Sir Lady Java (August 20, 1942 – November 16, 2024), also known simply as Lady Java, was an American transgender rights activist, exotic dancer, singer, comedian, and actress. Active on stage, television, radio and film from the mid-1960s to 1970s, she was a popular and influential personality in the Los Angeles-area African-American LGBTQ community.

==Biography==

===Early life===
Born in New Orleans, Louisiana, on August 20, 1942, Java transitioned at a young age with the support of her mother, and began singing and dancing in local nightclubs.

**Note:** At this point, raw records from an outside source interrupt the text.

(** What the loop over the fields of one document leaves: each field
    under its prefixed key, every key without the prefix as it was. *)
Lemma add_document_lookup (flat_data : gmap string Flat.dval)
    (doc : Documents.ProcessedDocument) :
  let doc_prefix := Documents.DocumentType_value (Documents.document_type doc) in
  (forall name field,
     Documents.extracted_fields doc !! name = Some field ->
     Flat.add_document flat_data doc !! (doc_prefix ++ "_" ++ name)
     = Some (Flat.Scalar (Documents.field_value field)))
  /\ (forall k,
        String.prefix (doc_prefix ++ "_") k = false ->
        Flat.add_document flat_data doc !! k = flat_data !! k).
Proof.
  cbv zeta. unfold Flat.add_document.
  set (doc_prefix := Documents.DocumentType_value (Documents.document_type doc)).
  apply (map_fold_weak_ind
           (fun (r : gmap string Flat.dval) (m : gmap string Documents.ExtractedField) =>
              (forall name field,
                 m !! name = Some field ->
                 r !! (doc_prefix ++ "_" ++ name)
                 = Some (Flat.Scalar (Documents.field_value field)))
              /\ (forall k,
                    String.prefix (doc_prefix ++ "_") k = false ->
                    r !! k = flat_data !! k))).
  - split; [intros name field Hf; now rewrite lookup_empty in Hf | reflexivity].
  - intros i x m r Hi [IHfields IHother]. split.
    + intros name field Hf.
      destruct (decide (i = name)) as [-> | Hne].
      * rewrite lookup_insert_eq in Hf. injection Hf as ->.
        apply lookup_insert_eq.
      * rewrite lookup_insert_ne in Hf by exact Hne.
        rewrite lookup_insert_ne; [now apply IHfields |].
        intros Heq. apply Hne.
        apply prefix_cancel in Heq. now apply (prefix_cancel "_") in Heq.
    + intros k Hk. rewrite lookup_insert_ne; [now apply IHother |].
      intros <-. rewrite <- string_app_assoc, prefix_append in Hk. discriminate.
Qed.

Lemma documents_other (docs : list Documents.ProcessedDocument) (k : string) :
  (forall t, String.prefix (Documents.DocumentType_value t ++ "_") k = false) ->
  forall start : gmap string Flat.dval,
    fold_left Flat.add_document docs start !! k = start !! k.
Proof.
  intros Hk. induction docs as [| doc docs IH]; intros start; [reflexivity |].
  cbn [fold_left]. rewrite IH. now apply add_document_lookup.
Qed.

===Career and legal battle===
Sir Lady moved to Los Angeles, California, where in the mid-1960s she met and befriended Little Richard; they remained close for decades. By 1965, she had become a mainstay of the nightclub circuit, where she was associated with such figures as Redd Foxx, Sammy Davis Jr., Richard Pryor, Flip Wilson, Rudy Ray Moore, LaWanda Page, and Don Rickles. Lady Java cited Lena Horne, Mae West, and Josephine Baker as inspirations for her performances, which involved dancing, impersonations, singing, and comedy. She was frequently featured in such magazines as Jet, HEP, the LA Advocate, and Variety.

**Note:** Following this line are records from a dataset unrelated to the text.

(** X11. Under both add-one variants a test sentence with a word that is
    not in the training vocabulary makes the script raise [KeyError]. *)
Theorem add_one_unknown_word_raises (training : list string) (sentence : string)
  (more : list string) (w : string) :
  In w (tokenize sentence) ->
  ~ In (Str (word_of w)) (keys (unigramCount (train training))) ->
  main add_one training (sentence :: more) = Raise KeyError /\
  main add_one_fast training (sentence :: more) = Raise KeyError.
Proof.
  intros I H. destruct (add_one_builds training) as (eager & lazy & Ee & El).
  unfold main. rewrite Ee, El. cbn [bind index nth_error].
  rewrite <- (sentence_probs_agree training eager lazy Ee El).
  rewrite (sentence_prob_unknown_word training eager lazy Ee El
             (tokenize sentence) w I H).
  split; reflexivity.
Qed.

Lemma add_one_unknown_word_raises_witness :
  main add_one ["a b"%string] ["a c"%string] = Raise KeyError /\
  main add_one_fast ["a b"%string] ["a c"%string] = Raise KeyError.
Proof.
  apply (add_one_unknown_word_raises ["a b"%string] "a c"%string [] "c"%string).
  - simpl. tauto.
  - simpl. intros [E|[E|[E|[E|[]]]]]; discriminate.
Defined.

(** *** The size of the stored probabilities *)

Lemma frac_range (a b : Z) :
  (0 < a)%Z -> (a <= b)%Z ->
  0 < inject_Z a / inject_Z b /\ inject_Z a / inject_Z b <= 1.
Proof.
  intros Ha Hb.
  assert (Hpos : 0 < inject_Z b) by (unfold Qlt; simpl; lia).
  split.
  - apply Qlt_shift_div_l; [exact Hpos|]. rewrite Qmult_0_l.
    unfold Qlt. simpl. lia.
  - apply Qle_shift_div_r; [exact Hpos|]. rewrite Qmult_1_l.
    unfold Qle. simpl. lia.
Qed.

Lemma vocabulary_size_pos (c : counts) (p : symbol) :
  In p (keys (unigramCount c)) -> (0 < vocabulary_size c)%Z.
Proof.
  unfold vocabulary_size. intros I.
  destruct (keys (unigramCount c)); [destruct I | simpl; lia].
Qed.

Lemma add_one_value_range (c : counts) (s p : symbol) :
  closed_sentence c -> In (s, p) (keys (bigramCount c)) ->
  0 < add_one_value c (s, p) /\ add_one_value c (s, p) <= 1.
Proof.
  intros C I.
  destruct (observed_bigram c s p C I) as (n & u & E & Eu & Hn & Hu & _).
  pose proof (vocabulary_size_pos c p (get_Some_keys _ _ _ _ Eu)).
  unfold add_one_value, unigram_count. cbn [snd]. rewrite E, Eu.
  apply frac_range; lia.
Qed.

(** X12. Without smoothing and under both add-one variants every stored
    probability of a pair is larger than zero and at most one. *)
Theorem stored_probabilities_in_range (lines : list string)
  (smoothing_type : smoothing) (bigramProb : dict pkey Q) (s p : symbol) (v : Q) :
  smoothing_type <> good_turing ->
  build smoothing_type (train lines) = Ok bigramProb ->
  get (seen s p) bigramProb = Some v ->
  0 < v /\ v <= 1.
Proof.
  intros Hs Hb G.
  pose proof (closed_sentence_corpus (map tokenize lines)) as C.
  fold (train lines) in C. set (c := train lines) in *.
  destruct smoothing_type; [| | congruence |].
  - destruct (prob_none_full c C) as (bp & E & _ & H).
    unfold build in Hb. rewrite E in Hb. inversion Hb; subst. clear Hb.
    rewrite H in G.
    destruct (in_dec eq_dec (s, p) (keys (bigramCount c))) as [I|I]; [|discriminate].
    inversion G; subst. clear G.
    destruct (observed_bigram c s p C I) as (n & u & En & Eu & Hn & Hu & _).
    unfold none_value, unigram_count. cbn [snd]. rewrite En, Eu.
    apply frac_range; lia.
  - rewrite (eager_get lines bigramProb Hb s p) in G. fold c in G.
    destruct (in_dec eq_dec (s, p) (keys (bigramCount c))) as [I|I].
    + inversion G; subst. now apply add_one_value_range.
    + destruct (in_dec eq_dec (p, s) (visited_pairs c)) as [Iv|Iv]; [|discriminate].
      destruct (eq_dec s START_OF_SENTENCE); [discriminate|].
      inversion G; subst. clear G.
      apply In_visited_pairs in Iv. destruct Iv as (Ip & _).
      destruct C as (W & _).
      destruct (unigram_count_pos c p W Ip) as (u & Eu & Hu & Eu').
      pose proof (vocabulary_size_pos c p Ip).
      unfold unseen_value. rewrite Eu'.
      change 1 with (inject_Z 1) at 1 3. apply frac_range; lia.
  - rewrite (lazy_get lines bigramProb Hb s p) in G. fold c in G.
    destruct (in_dec eq_dec (s, p) (keys (bigramCount c))) as [I|I]; [|discriminate].
    inversion G; subst. now apply add_one_value_range.
Qed.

In the early fall of 1967, after a successful two-week engagement at Redd Foxx's club which Java was seeking to extend, the Los Angeles Police Department began shutting down the now-famous Java's performances, citing Rule Number 9, a local ordinance prohibiting the "impersonation by means of costume or dress a person of the opposite sex", and threatening to fine clubs that hosted her. In response, Java picketed Redd Foxx's club on October 21 and partnered with the American Civil Liberties Union in a bid to overturn the rule. The court rejected Java's case with the ACLU, stipulating that only club owners could sue. Rule Number 9 ultimately was struck down after a separate dispute in 1969.

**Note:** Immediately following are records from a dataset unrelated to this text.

(** * SavePlus: the filename-convention engine and the job/scene/shot model

    A shallow embedding of [save/model.py]: the classes [SceneFile],
    [SaveData] and [Directory], together with the part of Python's
    [str], [re] and [os.path] behaviour that these classes rely on.

    Python [str] values are byte strings (the module is Python 2 code),
    modelled as [list ascii].  Objects are attribute maps from attribute
    names to values, so that reading an attribute that was never assigned
    fails the way it does in Python.  Exceptions are modelled by the
    [result] type. *)

From Stdlib Require Import Ascii String ZArith List Lia DecimalString.
From stdpp Require Import base option list gmap strings fin_maps.

(** ** Exceptions and values *)

Inductive exn : Type :=
| AttributeError (name : string)
| KeyError (key : list ascii)
| IndexError
| TypeError
| ValueError.

Inductive result (A : Type) : Type :=
| Ok (a : A)
| Raise (e : exn).
Arguments Ok {A} a.
Arguments Raise {A} e.

(** Sequencing: the first exception raised ends the computation. *)
#[global] Instance result_bind : MBind result :=
  fun A B (k : A -> result B) (r : result A) =>
    match r with
    | Ok a => k a
    | Raise e => Raise e
    end.

Abbreviation pystr := (list ascii).

Definition lit (s : string) : pystr := list_ascii_of_string s.

Inductive value : Type :=
| VNone
| VInt (z : Z)
| VStr (s : pystr).

(** Python truthiness and the [a or b] idiom on already evaluated operands. *)
Definition truthy (v : value) : bool :=
  match v with
  | VNone => false
  | VInt z => negb (z =? 0)%Z
  | VStr s => match s with [] => false | _ :: _ => true end
  end.

Definition py_or (a b : value) : value := if truthy a then a else b.

(** An object is the map of its instance attributes. *)
Abbreviation obj := (gmap string value).

Definition getattr (o : obj) (name : string) : result value :=
  match o !! name with
  | Some v => Ok v
  | None => Raise (AttributeError name)
  end.

(** ** Byte strings *)

Module Str.

Definition code (c : ascii) : nat := nat_of_ascii c.

Definition in_range (lo hi : nat) (c : ascii) : bool :=
  (lo <=? code c) && (code c <=? hi).

(** [\d] and [\w] on byte strings without locale flags. *)
Definition is_digit (c : ascii) : bool := in_range 48 57 c.
Definition is_upper (c : ascii) : bool := in_range 65 90 c.
Definition is_lower (c : ascii) : bool := in_range 97 122 c.
Definition is_word (c : ascii) : bool :=
  is_digit c || is_upper c || is_lower c || Ascii.eqb c "_"%char.

Definition one_of (cs : string) (c : ascii) : bool :=
  existsb (Ascii.eqb c) (lit cs).

Definition lower_char (c : ascii) : ascii :=
  if is_upper c then ascii_of_nat (code c + 32) else c.
Definition upper_char (c : ascii) : ascii :=
  if is_lower c then ascii_of_nat (code c - 32) else c.

(** [s.lower()] and [s.upper()]. *)
Definition lower (s : pystr) : pystr := map lower_char s.
Definition upper (s : pystr) : pystr := map upper_char s.

Definition eqb (a b : pystr) : bool := bool_decide (a = b).

(** The longest prefix of characters in a class, and what follows it. *)
Fixpoint take_class (p : ascii -> bool) (s : pystr) : pystr :=
  match s with
  | c :: t => if p c then c :: take_class p t else []
  | [] => []
  end.

Fixpoint drop_class (p : ascii -> bool) (s : pystr) : pystr :=
  match s with
  | c :: t => if p c then drop_class p t else s
  | [] => []
  end.

(** [int(s)] on a string of decimal digits; anything else is rejected. *)
Definition digit_value (c : ascii) : Z := Z.of_nat (code c - 48).

Definition int_of_digits (s : pystr) : Z :=
  fold_left (fun acc c => (10 * acc + digit_value c)%Z) s 0%Z.

Definition py_int_str (s : pystr) : result Z :=
  match s with
  | [] => Raise ValueError
  | _ :: _ => if forallb is_digit s then Ok (int_of_digits s) else Raise ValueError
  end.

(** [str(z)] for an integer. *)
Definition str_of_Z (z : Z) : pystr := lit (NilZero.string_of_int (Z.to_int z)).

(** ['%03d' % z]: sign, then the magnitude zero-padded so that the whole
    field is at least three characters wide. *)
Definition pad_left (width : nat) (fill : ascii) (s : pystr) : pystr :=
  repeat fill (width - length s) ++ s.

Definition format_03d (z : Z) : pystr :=
  if (z <? 0)%Z
  then "-"%char :: pad_left 2 "0"%char (str_of_Z (Z.abs z))
  else pad_left 3 "0"%char (str_of_Z z).

(** [s.split(sep)] for a one-character separator. *)
Fixpoint split (sep : ascii) (s : pystr) : list pystr :=
  match s with
  | [] => [[]]
  | c :: t =>
      if Ascii.eqb c sep then [] :: split sep t
      else match split sep t with
           | p :: ps => (c :: p) :: ps
           | [] => [[c]]
           end
  end.

(** [s[0]]. *)
Definition index0 (s : pystr) : result ascii :=
  match s with
  | c :: _ => Ok c
  | [] => Raise IndexError
  end.

(** [l[-1]]. *)
Definition last_item {A : Type} (l : list A) : result A :=
  match last l with
  | Some x => Ok x
  | None => Raise IndexError
  end.

Definition starts_with (p s : pystr) : bool := eqb (take (length p) s) p.

(** [s.replace(old, new)] for a non-empty [old]: left to right, without
    overlap.  [skip] counts the characters of an occurrence already
    replaced that are still to be passed over. *)
Fixpoint replace_from (old new : pystr) (skip : nat) (s : pystr) : pystr :=
  match s with
  | [] => []
  | c :: t =>
      match skip with
      | S k => replace_from old new k t
      | O =>
          if starts_with old s
          then new ++ replace_from old new (length old - 1) t
          else c :: replace_from old new 0 t
      end
  end.

Definition replace (old new s : pystr) : pystr := replace_from old new 0 s.

(** [str(v)]. *)
Definition py_str (v : value) : pystr :=
  match v with
  | VNone => lit "None"
  | VInt z => str_of_Z z
  | VStr s => s
  end.

Definition lookup_kwarg (kwargs : list (pystr * value)) (name : pystr)
  : result value :=
  match List.find (fun kv => eqb (fst kv) name) kwargs with
  | Some kv => Ok (snd kv)
  | None => Raise (KeyError name)
  end.

(** [template.format(NAME=value, ...)] for templates whose replacement
    fields are plain names in braces.  [field] holds the name being read while the
    scan is inside a pair of braces. *)
Fixpoint format_from (kwargs : list (pystr * value)) (field : option pystr)
    (s : pystr) : result pystr :=
  match s with
  | [] =>
      match field with
      | None => Ok []
      | Some _ => Raise ValueError
      end
  | c :: t =>
      match field with
      | None =>
          if Ascii.eqb c "{"%char then format_from kwargs (Some []) t
          else if Ascii.eqb c "}"%char then Raise ValueError
          else rest ← format_from kwargs None t; Ok (c :: rest)
      | Some name =>
          if Ascii.eqb c "}"%char
          then v ← lookup_kwarg kwargs name;
               rest ← format_from kwargs None t;
               Ok (py_str v ++ rest)
          else format_from kwargs (Some (name ++ [c])) t
      end
  end.

Definition format (template : pystr) (kwargs : list (pystr * value))
  : result pystr :=
  format_from kwargs None template.

(** [sep.join(items)]: every item has to be a string. *)
Fixpoint join (sep : pystr) (items : list value) : result pystr :=
  match items with
  | [] => Ok []
  | [VStr x] => Ok x
  | VStr x :: rest => tail ← join sep rest; Ok (x ++ sep ++ tail)
  | _ :: _ => Raise TypeError
  end.

(** [template.format(arg, ..., NAME=value, ...)]: a field that is a number
    refers to a positional argument, an empty field to the next one, any
    other field to a keyword argument.  Numbered and empty fields do not
    mix. *)
Inductive numbering : Type :=
| Unset
| Automatic (next : nat)
| Manual.

Definition lookup_field (args : list value) (kwargs : list (pystr * value))
    (mode : numbering) (name : pystr) : result (value * numbering) :=
  match name with
  | [] =>
      match mode with
      | Manual => Raise ValueError
      | _ =>
          let next := match mode with Automatic n => n | _ => 0 end in
          match args !! next with
          | Some v => Ok (v, Automatic (S next))
          | None => Raise IndexError
          end
      end
  | _ :: _ =>
      if forallb is_digit name
      then match mode with
           | Automatic _ => Raise ValueError
           | _ =>
               match args !! Z.to_nat (int_of_digits name) with
               | Some v => Ok (v, Manual)
               | None => Raise IndexError
               end
           end
      else v ← lookup_kwarg kwargs name; Ok (v, mode)
  end.

Fixpoint format_args_from (args : list value) (kwargs : list (pystr * value))
    (mode : numbering) (field : option pystr) (s : pystr) : result pystr :=
  match s with
  | [] =>
      match field with
      | None => Ok []
      | Some _ => Raise ValueError
      end
  | c :: t =>
      match field with
      | None =>
          if Ascii.eqb c "{"%char then format_args_from args kwargs mode (Some []) t
          else if Ascii.eqb c "}"%char then Raise ValueError
          else rest ← format_args_from args kwargs mode None t; Ok (c :: rest)
      | Some name =>
          if Ascii.eqb c "}"%char
          then va ← lookup_field args kwargs mode name;
               rest ← format_args_from args kwargs (snd va) None t;
               Ok (py_str (fst va) ++ rest)
          else format_args_from args kwargs mode (Some (name ++ [c])) t
      end
  end.

Definition format_args (template : pystr) (args : list value)
    (kwargs : list (pystr * value)) : result pystr :=
  format_args_from args kwargs Unset None template.

End Str.

(** ** Regular expressions

    The fragment of [re] used by [SceneFile]: character classes, sequence,
    ordered alternation, a greedy [+] on a class, one capturing group and
    one-character look-behind and look-ahead.  [run] lists the ways a
    pattern can match at the head of the input in the order in which the
    backtracking matcher tries them; the match that [re] reports is the
    first one. *)

Module re.

Inductive regex : Type :=
| Chr (p : ascii -> bool)
| Cat (r1 r2 : regex)
| Alt (r1 r2 : regex)
| Plus (p : ascii -> bool)
| Group (r : regex)
| LookBehind (p : ascii -> bool)
| LookAhead (p : ascii -> bool)
| Empty.

Record outcome : Type := Outcome {
  matched : pystr;
  remaining : pystr;
  group1 : option pystr
}.

(** The character before the current position once [m] has been consumed. *)
Definition prev_after (prev : option ascii) (m : pystr) : option ascii :=
  match last m with
  | Some c => Some c
  | None => prev
  end.

(** All ways of matching [p+] at the head of [s], longest first. *)
Fixpoint plus_runs (p : ascii -> bool) (s : pystr) : list (pystr * pystr) :=
  match s with
  | c :: t =>
      if p c
      then map (fun mr => (c :: fst mr, snd mr)) (plus_runs p t) ++ [([c], t)]
      else []
  | [] => []
  end.

Definition then_outcome (o1 o2 : outcome) : outcome :=
  Outcome (matched o1 ++ matched o2) (remaining o2)
          (match group1 o2 with Some g => Some g | None => group1 o1 end).

Fixpoint run (r : regex) (prev : option ascii) (s : pystr) : list outcome :=
  match r with
  | Chr p =>
      match s with
      | c :: t => if p c then [Outcome [c] t None] else []
      | [] => []
      end
  | Cat r1 r2 =>
      flat_map
        (fun o1 =>
           map (then_outcome o1)
               (run r2 (prev_after prev (matched o1)) (remaining o1)))
        (run r1 prev s)
  | Alt r1 r2 => run r1 prev s ++ run r2 prev s
  | Plus p => map (fun mr => Outcome (fst mr) (snd mr) None) (plus_runs p s)
  | Group r1 =>
      map (fun o => Outcome (matched o) (remaining o) (Some (matched o)))
          (run r1 prev s)
  | LookBehind p =>
      match prev with
      | Some c => if p c then [Outcome [] s None] else []
      | None => []
      end
  | LookAhead p =>
      match s with
      | c :: _ => if p c then [Outcome [] s None] else []
      | [] => []
      end
  | Empty => [Outcome [] s None]
  end.

(** What [findall] reports for one match: group 1 when the pattern has a
    group, the whole match otherwise. *)
Definition item (o : outcome) : pystr :=
  match group1 o with
  | Some g => g
  | None => matched o
  end.

(** A matcher tried at one position: the reported item and the number of
    characters the match consumed. *)
Abbreviation matcher := (option ascii -> pystr -> option (pystr * nat)).

Definition match_here (r : regex) : matcher :=
  fun prev s =>
    match run r prev s with
    | o :: _ => Some (item o, length (matched o))
    | [] => None
    end.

In 1978, Java performed with Lena Horne at a birthday party for nightclub owner and columnist Gertrude Gipson.

===Later years===
From the 1980s, Java kept a lower public profile. After retiring from performance and recovering from a stroke, she made a limited return to public life, appearing locally in southern California and giving interviews. In June 2016, she was a guest of honor at the 18th annual Trans Pride L.A. festival alongside CeCe McDonald. Java also participated in the 2022 Los Angeles Pride Parade as Community Grand Marshal. Java has been recognized as a trailblazer.

===Death===
Java died in Los Angeles on the evening of November 16, 2024, at the age of 82.

==Filmography==

| Year | Film | Role | Notes |
|---|---|---|---|
| 1976 | The Human Tornado | Self | In 1976, Java portrayed herself in the Dolemite sequel The Human Tornado. |

==Awards and honors==

- 1971 – Guest of honor, Alpha Chapter (Los Angeles) of the Full Personality Expression
- 2016 – Guest of honor, 18th Annual Trans Pride L.A.